Mi sembra appunto che il governo Renzi
abbia del tutto abbandonato anzi contraddetto le indicazioni probabilmente grazie al
supporto teorico agli incentivi e alle agevolazioni che viene dai suoi consulenti con
una differenza che non si parla più di incentivi e/o sussidi ma di voucher. Suona
bene e diverso, la gente comune non sempre capisce bene l’inglese, ma la sostanza è
la stessa: incentivi a pioggia che fanno crescere le clientele fiscali.

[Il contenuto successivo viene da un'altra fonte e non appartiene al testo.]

(** * Supply-chain environment wrapper: observation, reward and action
      translation of [examples/hello_world/supply_chain/env_wrapper.py].

    The Python class [SCEnvWrapper] is embedded shallowly:
    - Python numbers (int and float alike) are exact rationals [Q];
    - the per-agent raw state, a [dict] keyed by field name, is a
      [gmap string value];
    - every Python exception ([KeyError], [IndexError], [AttributeError],
      [TypeError], [ZeroDivisionError]) is the [None] of the option monad;
    - [self] is a record threaded explicitly through the methods that
      assign to its attributes;
    - the simulator ([env]), its snapshot lists and [numpy]/[scipy] numeric
      routines are collaborators: the former are fields of the record [Env],
      the latter two are section variables;
    - what [__init__] computes once ([facility_levels],
      [unit_2_facility_dict], the SKU catalogue) is held by the fields of
      [self]. *)

From Stdlib Require Import QArith Qround Lqa.
From stdpp Require Import gmap strings list fin_maps.

Local Open Scope string_scope.

(** ** Python helpers *)

Module Py.

(** [for x in xs: s = f(s, x)] where the body may raise. *)
Fixpoint foldM {S A : Type} (f : S → A → option S) (xs : list A) (s : S)
  : option S :=
  match xs with
  | [] => Some s
  | x :: xs' => s' ← f s x; foldM f xs' s'
  end.

(** [enumerate(xs)] *)
Definition enumerate {A : Type} (xs : list A) : list (nat * A) :=
  imap (λ i x, (i, x)) xs.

Ha ragione Simoni a parlare di qualità delle istituzioni ma è difficile collegare
il suo miglioramento alla obbrobriosa deformazione del Senato che il governo sta
portando avanti. Non basta occuparsi di
una sola istituzione perché è tutto l’insieme
che deve funzionare.
Per dissipare ogni equivoco, non sto
difendendo ad oltranza il bicameralismo
paritario come previsto nella Costituzione
del 1948. Il problema va esaminato alla
luce del nuovo contesto istituzionale che si
è determinato con il processo di integrazione europea. Nel dopoguerra c’era già il
Manifesto di Ventotene ma non c’erano
ancora le istituzioni europee che vengono
dopo a partire dagli anni 50.
Nonostante la grave crisi che stanno
attraversando, penso che esse sopravvive-
ranno e si svilupperanno sempre più in
senso genuinamente federale. Se così la mia
proposta che riprendeva quella analoga del
prof. D’Alimonte prima che diventasse
consulente di Renzi, è e rimane quella di
abrogare del tutto non solo il Senato ma
anche la Presidenza della Repubblica. In un
contesto federale o federativo in itinere a livello europeo, dico che Roma sta a Bruxelles come Palermo sta a Roma. In altre
parole, quello di Roma, di Parigi , Berlino,
Madrid ecc. sono governi regionali e sarebbe tempo che loro ne prendessero tutti
atto se non vogliono contribuire alla dissoluzione delle istituzioni europee – anche
esse di bassa qualità. In un assetto genuinamente federale , negli Stati federati non
c’è il Senato né il Presidente. Negli USA c’è
il governatore. Il Senato sta al Centro e,
vedi caso, ha gli stessi poteri e competenze
della Camera dei rappresentanti. Negli
Stati federali le leggi e i regolamenti federali
sono immediatamente applicabili negli
Stati federati
Se si volesse veramente semplificare, sveltire il procedimento legislativo integrativo
(“amministrativo”) in Italia, lo ripeto, bisognerebbe abrogare del tutto la seconda Camera, la Presidenza della Repubblica e la
c.d. legge comunitaria che ritarda l’adeguamento alla legislazione europea e contribuisce a innescare procedure di infrazione.
Allora si che si potrebbero conseguire vantaggi economici significativi.